_WHAT IS BEING ASKED_
Below are records; transcribe only the line with "replace (length l0" and those after it, through the last line, without any change.

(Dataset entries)
☆ ☆ ☆ ☆

(* ===== verification/BTree.v ===== *)
(** * Ordered collections

    [BTreeSet] and [BTreeMap] iterate in the order of their keys.  A set is a
    [gset] and a map a [gmap]; the order only shows in the iterators below.
    The insertion-ordered [IndexMap] and [IndexSet] are association lists and
    lists without duplicates. *)
From stdpp Require Import base gmap list sorting numbers.
From S2P Require Import Prelude.

(** The order of the keys ([Ord]). *)
Class Ord (A : Type) := ord_le : relation A.
Class OrdLaws (A : Type) `{!Ord A} := {
  ord_dec :: RelDecision (@ord_le A _);
  ord_order :: PartialOrder (@ord_le A _);
  ord_total :: Total (@ord_le A _);
}.

#[export] Instance N_ord : Ord N := N.le.
#[export] Instance N_ord_laws : OrdLaws N.
Proof. split; unfold ord_le, N_ord; apply _. Defined.

Section btree.
Context {K : Type} `{Countable K} `{!Ord K} `{!OrdLaws K}.

(** [BTreeSet::iter]. *)
Definition btree_iter (s : gset K) : list K := merge_sort ord_le (elements s).

(** [BTreeSet::pop_first]. *)
Definition pop_first (s : gset K) : option (K * gset K) :=
  match btree_iter s with
  | [] => None
  | x :: _ => Some (x, s ∖ {[x]})
  end.

(** [(0..n).map(|_| s.pop_first().expect(..)).collect()]: [None] is the panic. *)
Fixpoint pop_first_n (n : nat) (s : gset K) : option (list K * gset K) :=
  match n with
  | O => Some ([], s)
  | S n' =>
      match pop_first s with
      | None => None
      | Some (x, s') =>
          match pop_first_n n' s' with
          | None => None
          | Some (xs, s'') => Some (x :: xs, s'')
          end
      end
  end.

(** [BTreeMap::iter]. *)
Definition key_le {V : Type} : relation (K * V) := λ p q, ord_le p.1 q.1.
#[global] Instance key_le_dec {V : Type} : RelDecision (@key_le V).
Proof. intros p q. unfold key_le. apply ord_dec. Defined.
Definition btree_map_iter {V : Type} (m : gmap K V) : list (K * V) :=
  merge_sort key_le (map_to_list m).
End btree.

(** ** Insertion-ordered maps *)
Section index_map.
Context {K V : Type} `{!EqDecision K}.

Fixpoint im_get (k : K) (m : list (K * V)) : option V :=
  match m with
  | [] => None
  | (k', v) :: m' => if decide (k = k') then Some v else im_get k m'
  end.

(** [IndexMap::insert]: an existing key keeps its place. *)
Fixpoint im_insert (k : K) (v : V) (m : list (K * V)) : list (K * V) :=
  match m with
  | [] => [(k, v)]
  | (k', v') :: m' => if decide (k = k') then (k', v) :: m' else (k', v') :: im_insert k v m'
  end.

(** [IndexMap::shift_remove]. *)
Fixpoint im_remove (k : K) (m : list (K * V)) : list (K * V) :=
  match m with
  | [] => []
  | (k', v') :: m' => if decide (k = k') then m' else (k', v') :: im_remove k m'
  end.

Definition im_contains (k : K) (m : list (K * V)) : bool :=
  match im_get k m with Some _ => true | None => false end.
End index_map.

(** ** [IndexSet]: the list of the elements in order *)
Section index_set.
Context {A : Type} `{EqDecision A}.

(** [IndexSet::insert]: whether the element is new. *)
Definition is_insert (x : A) (l : list A) : bool * list A :=
  if decide (x ∈ l) then (false, l) else (true, l ++ [x]).
Definition is_add (x : A) (l : list A) : list A := (is_insert x l).2.
Definition is_extend (xs l : list A) : list A := foldl (λ l x, is_add x l) l xs.

(** [IndexSet::swap_remove]: the last element takes the place of the removed
    one. *)
Definition is_swap_remove (x : A) (l : list A) : bool * list A :=
  match list_find (λ y, y = x) l, list.last l with
  | Some (i, _), Some y => (true, take (length l - 1) (<[i := y]> l))
  | _, _ => (false, l)
  end.
Definition is_discard (x : A) (l : list A) : list A := (is_swap_remove x l).2.
End index_set.

(** ** Lemmas *)
Section btree_lemmas.
Context {K : Type} `{Countable K} `{!Ord K} `{!OrdLaws K}.

Lemma btree_iter_perm (s : gset K) : btree_iter s ≡ₚ elements s.
Proof. apply merge_sort_Permutation. Qed.

Lemma btree_iter_sorted (s : gset K) : StronglySorted ord_le (btree_iter s).
Proof. apply StronglySorted_merge_sort; apply _. Qed.

Lemma elem_of_btree_iter (s : gset K) (x : K) : x ∈ btree_iter s ↔ x ∈ s.
Proof. by rewrite btree_iter_perm, elem_of_elements. Qed.

Lemma btree_iter_NoDup (s : gset K) : NoDup (btree_iter s).
Proof. rewrite btree_iter_perm. apply NoDup_elements. Qed.

Lemma btree_iter_length (s : gset K) : length (btree_iter s) = size s.
Proof. by rewrite btree_iter_perm. Qed.

Lemma list_to_set_btree_iter (s : gset K) : list_to_set (btree_iter s) = s.
Proof. apply set_eq. intros x. by rewrite elem_of_list_to_set, elem_of_btree_iter. Qed.

(** A sorted list without repetitions is the iteration of its elements. *)
Lemma btree_iter_unique (s : gset K) (l : list K) :
  StronglySorted ord_le l → NoDup l → (∀ x, x ∈ l ↔ x ∈ s) → btree_iter s = l.
Proof.
  intros Hs Hl Hx. eapply (StronglySorted_unique ord_le); [apply btree_iter_sorted|done|].
  rewrite btree_iter_perm. apply NoDup_Permutation; [apply NoDup_elements|done|].
  intros x. rewrite elem_of_elements. naive_solver.
Qed.

Lemma btree_iter_tail (s : gset K) (x : K) (xs : list K) :
  btree_iter s = x :: xs → btree_iter (s ∖ {[x]}) = xs.
Proof.
  intros E. pose proof (btree_iter_sorted s) as Hs. pose proof (btree_iter_NoDup s) as Hn.
  pose proof (elem_of_btree_iter s) as He. rewrite E in *.
  apply StronglySorted_inv in Hs as [Hs _]. apply list.NoDup_cons in Hn as [Hx Hn].
  apply btree_iter_unique; [done..|]. intros y. specialize (He y).
  rewrite elem_of_cons in He. set_solver.
Qed.

(** [n] pops give the [n] smallest elements, in order, and leave the others;
    they panic only when the set has fewer than [n] elements. *)
Lemma pop_first_n_spec (n : nat) (s : gset K) :
  n ≤ size s →
  ∃ s', pop_first_n n s = Some (take n (btree_iter s), s') ∧
        btree_iter s' = drop n (btree_iter s).
Proof.
  revert s. induction n as [|n IH]; intros s Hn; [by exists s|].
  rewrite <- btree_iter_length in Hn.
  cbn [pop_first_n]. unfold pop_first.
  destruct (btree_iter s) as [|x xs] eqn:E; [simpl in Hn; lia|].
  apply btree_iter_tail in E.
  destruct (IH (s ∖ {[x]})) as (s' & -> & Hs').
  { rewrite <- btree_iter_length, E. simpl in Hn. lia. }
  exists s'. by rewrite Hs', E.
Qed.

Lemma pop_first_n_split (n : nat) (s s' : gset K) (xs : list K) :
  pop_first_n n s = Some (xs, s') →
  length xs = n ∧ xs ++ btree_iter s' = btree_iter s ∧
  s = list_to_set xs ∪ s' ∧ list_to_set xs ## s'.
Proof.
  revert s xs. induction n as [|n IH]; intros s xs; cbn [pop_first_n].
  { intros [= <- ->]. set_solver. }
  unfold pop_first. destruct (btree_iter s) as [|x l] eqn:E; [done|].
  destruct (pop_first_n n (s ∖ {[x]})) as [[xs' t]|] eqn:Ep; [|done].
  intros [= <- <-]. destruct (IH _ _ Ep) as (Hl & Hi & Hs & Hd).
  rewrite (btree_iter_tail _ _ _ E) in Hi.
  assert (x ∈ s) by (rewrite <- elem_of_btree_iter, E; left).
  assert (x ∉ list_to_set xs' ∪ t) by (rewrite <- Hs; set_solver).
  split_and!; simpl; [lia|by rewrite Hi|..|set_solver].
  rewrite <- union_assoc_L, <- Hs. apply set_eq. intros y.
  destruct (decide (y = x)); set_solver.
Qed.

Lemma btree_map_iter_perm {V : Type} (m : gmap K V) : btree_map_iter m ≡ₚ map_to_list m.
Proof. apply merge_sort_Permutation. Qed.

Lemma elem_of_btree_map_iter {V : Type} (m : gmap K V) (k : K) (v : V) :
  (k, v) ∈ btree_map_iter m ↔ m !! k = Some v.
Proof. by rewrite btree_map_iter_perm, elem_of_map_to_list. Qed.

Lemma btree_map_iter_NoDup {V : Type} (m : gmap K V) : NoDup (btree_map_iter m).*1.
Proof. rewrite btree_map_iter_perm. apply NoDup_fst_map_to_list. Qed.

Lemma list_to_map_btree_iter {V : Type} (m : gmap K V) :
  (list_to_map (btree_map_iter m) : gmap K V) = m.
Proof.
  trans (list_to_map (map_to_list m) : gmap K V); [|apply list_to_map_to_list].
  apply list_to_map_proper.
  - apply btree_map_iter_NoDup.
  - apply btree_map_iter_perm.
Qed.
End btree_lemmas.

Section index_map_lemmas.
Context {K V : Type} `{!EqDecision K}.
Implicit Types (m : list (K * V)) (k : K).

Lemma im_get_insert m k k' (v : V) :
  im_get k (im_insert k' v m) = if decide (k = k') then Some v else im_get k m.
Proof.
  induction m as [|[k0 v0] m IH]; simpl; [by case_decide|].
  destruct (decide (k' = k0)); simpl.
  - repeat case_decide; congruence.
  - rewrite IH. repeat case_decide; congruence.
Qed.

Lemma im_get_Some_elem m k (v : V) : im_get k m = Some v → (k, v) ∈ m.
Proof.
  induction m as [|[k0 v0] m IH]; simpl; [done|].
  case_decide as E; [intros [= ->]; subst; left|]. intros. right. by apply IH.
Qed.

Lemma im_get_None_keys m k : im_get k m = None ↔ k ∉ m.*1.
Proof.
  induction m as [|[k0 v0] m IH]; simpl; [set_solver|].
  rewrite not_elem_of_cons. case_decide; naive_solver.
Qed.

Lemma im_insert_keys m k (v : V) :
  (im_insert k v m).*1 = if decide (k ∈ m.*1) then m.*1 else m.*1 ++ [k].
Proof.
  induction m as [|[k0 v0] m IH]; [done|]. cbn [im_insert fmap list_fmap fst].
  destruct (decide (k = k0)) as [->|]; cbn [fmap list_fmap fst].
  - by rewrite decide_True by set_solver.
  - rewrite IH. repeat case_decide; set_solver.
Qed.

Lemma im_insert_NoDup m k (v : V) : NoDup m.*1 → NoDup (im_insert k v m).*1.
Proof.
  rewrite im_insert_keys. case_decide; [done|]. intros. apply list.NoDup_app.
  split_and!; [done|set_solver|apply NoDup_singleton].
Qed.
Lemma im_remove_sublist m k : (im_remove k m).*1 `sublist_of` m.*1.
Proof.
  induction m as [|[k0 v0] m IH]; csimpl; [done|]. case_decide; csimpl.
  - by apply sublist_cons.
  - by apply sublist_skip.
Qed.

Lemma im_remove_NoDup m k : NoDup m.*1 → NoDup (im_remove k m).*1.
Proof. intros. by eapply sublist_NoDup; [|apply im_remove_sublist]. Qed.

Lemma im_get_remove m k k' :
  NoDup m.*1 → im_get k (im_remove k' m) = if decide (k = k') then None else im_get k m.
Proof.
  induction m as [|[k0 v0] m IH]; csimpl; [by case_decide|].
  intros [Hk0 Hm]%list.NoDup_cons. destruct (decide (k' = k0)) as [->|Hne]; simpl.
  - destruct (decide (k = k0)) as [->|]; [|done]. by apply im_get_None_keys.
  - rewrite IH by done. repeat case_decide; congruence.
Qed.

Lemma im_contains_get m k : im_contains k m = true ↔ is_Some (im_get k m).
Proof. unfold im_contains. destruct (im_get k m); naive_solver. Qed.
End index_map_lemmas.

Section index_set_lemmas.
Context {A : Type} `{EqDecision A}.
Implicit Types (x y : A) (l : list A).

Lemma elem_of_is_add x y l : y ∈ is_add x l ↔ y = x ∨ y ∈ l.
Proof. unfold is_add, is_insert. case_decide; simpl; set_solver. Qed.
Lemma is_add_NoDup x l : NoDup l → NoDup (is_add x l).
Proof.
  unfold is_add, is_insert. intros Hl. case_decide; simpl; [done|]. apply list.NoDup_app.
  split_and!; [done|set_solver|apply NoDup_singleton].
Qed.

Lemma elem_of_is_extend (xs l : list A) y : y ∈ is_extend xs l ↔ y ∈ xs ∨ y ∈ l.
Proof.
  unfold is_extend. revert l. induction xs as [|x xs IH]; intros l; simpl; [set_solver|].
  rewrite IH, elem_of_is_add. set_solver.
Qed.

(** Removal takes one occurrence out, up to the order. *)
Lemma is_swap_remove_spec x l :
  match is_swap_remove x l with
  | (true, l') => l ≡ₚ x :: l'
  | (false, l') => l' = l ∧ x ∉ l
  end.
Proof.
  unfold is_swap_remove. destruct (list_find (λ y, y = x) l) as [[i y]|] eqn:Hf.
  - apply list_find_Some in Hf as (Hi & -> & _).
    destruct (list.last l) as [z|] eqn:Hz; [|apply last_None in Hz; by subst].
    apply last_Some in Hz as [l0 ->]. rewrite length_app. simpl.
    replace (length l0 + 1 - 1)%nat with (length l0) by lia.
    destruct (decide (i < length l0)%nat) as [Hlt|Hge].
    + rewrite insert_app_l by done. rewrite take_app_le by (rewrite length_insert; lia).
      rewrite take_ge by (rewrite length_insert; lia).
      rewrite lookup_app_l in Hi by done. apply list_elem_of_split_length in Hi as (a & b & -> & Hl).
      rewrite Hl, <- (Nat.add_0_r (length a)), insert_app_r. simpl. solve_Permutation.
    + pose proof (lookup_lt_Some _ _ _ Hi) as Hlen. rewrite length_app in Hlen. simpl in Hlen.
      assert (i = length l0) as -> by lia. rewrite list_lookup_middle in Hi by done.
      simplify_eq. rewrite take_insert_ge by lia. rewrite take_app_length. solve_Permutation.
  - split; [done|]. intros Hx. apply list_find_None in Hf.
    by apply (proj1 (list.Forall_forall _ _) Hf) in Hx.
Qed.

Lemma elem_of_is_discard x y l : NoDup l → (y ∈ is_discard x l ↔ y ∈ l ∧ y ≠ x).
Proof.
  intros Hl. pose proof (is_swap_remove_spec x l) as H. unfold is_discard.
  destruct (is_swap_remove x l) as [[] l']; simpl.
  - rewrite H in Hl. apply list.NoDup_cons in Hl as [Hx _]. rewrite H. set_solver.
  - destruct H as [-> ?]. set_solver.
Qed.

Lemma elem_of_is_discard_1 x y l : y ∈ is_discard x l → y ∈ l.
Proof.
  pose proof (is_swap_remove_spec x l) as H. unfold is_discard.
  destruct (is_swap_remove x l) as [[] l']; simpl; [rewrite H; set_solver|].
  by destruct H as [-> _].
Qed.

Lemma elem_of_is_discard_2 x y l : y ∈ l → y ≠ x → y ∈ is_discard x l.
Proof.
  pose proof (is_swap_remove_spec x l) as H. unfold is_discard.
  destruct (is_swap_remove x l) as [[] l']; simpl; [rewrite H; set_solver|].
  by destruct H as [-> _].
Qed.
End index_set_lemmas.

☆ ☆ ☆ ☆

_ANSWER_
    replace (length l0 + 1 - 1)%nat with (length l0) by lia.
    destruct (decide (i < length l0)%nat) as [Hlt|Hge].
    + rewrite insert_app_l by done. rewrite take_app_le by (rewrite length_insert; lia).
      rewrite take_ge by (rewrite length_insert; lia).
      rewrite lookup_app_l in Hi by done. apply list_elem_of_split_length in Hi as (a & b & -> & Hl).
      rewrite Hl, <- (Nat.add_0_r (length a)), insert_app_r. simpl. solve_Permutation.
    + pose proof (lookup_lt_Some _ _ _ Hi) as Hlen. rewrite length_app in Hlen. simpl in Hlen.
      assert (i = length l0) as -> by lia. rewrite list_lookup_middle in Hi by done.
      simplify_eq. rewrite take_insert_ge by lia. rewrite take_app_length. solve_Permutation.
  - split; [done|]. intros Hx. apply list_find_None in Hf.
    by apply (proj1 (list.Forall_forall _ _) Hf) in Hx.
Qed.

Lemma elem_of_is_discard x y l : NoDup l → (y ∈ is_discard x l ↔ y ∈ l ∧ y ≠ x).
Proof.
  intros Hl. pose proof (is_swap_remove_spec x l) as H. unfold is_discard.
  destruct (is_swap_remove x l) as [[] l']; simpl.
  - rewrite H in Hl. apply list.NoDup_cons in Hl as [Hx _]. rewrite H. set_solver.
  - destruct H as [-> ?]. set_solver.
Qed.

Lemma elem_of_is_discard_1 x y l : y ∈ is_discard x l → y ∈ l.
Proof.
  pose proof (is_swap_remove_spec x l) as H. unfold is_discard.
  destruct (is_swap_remove x l) as [[] l']; simpl; [rewrite H; set_solver|].
  by destruct H as [-> _].
Qed.

Lemma elem_of_is_discard_2 x y l : y ∈ l → y ≠ x → y ∈ is_discard x l.
Proof.
  pose proof (is_swap_remove_spec x l) as H. unfold is_discard.
  destruct (is_swap_remove x l) as [[] l']; simpl; [rewrite H; set_solver|].
  by destruct H as [-> _].
Qed.
End index_set_lemmas.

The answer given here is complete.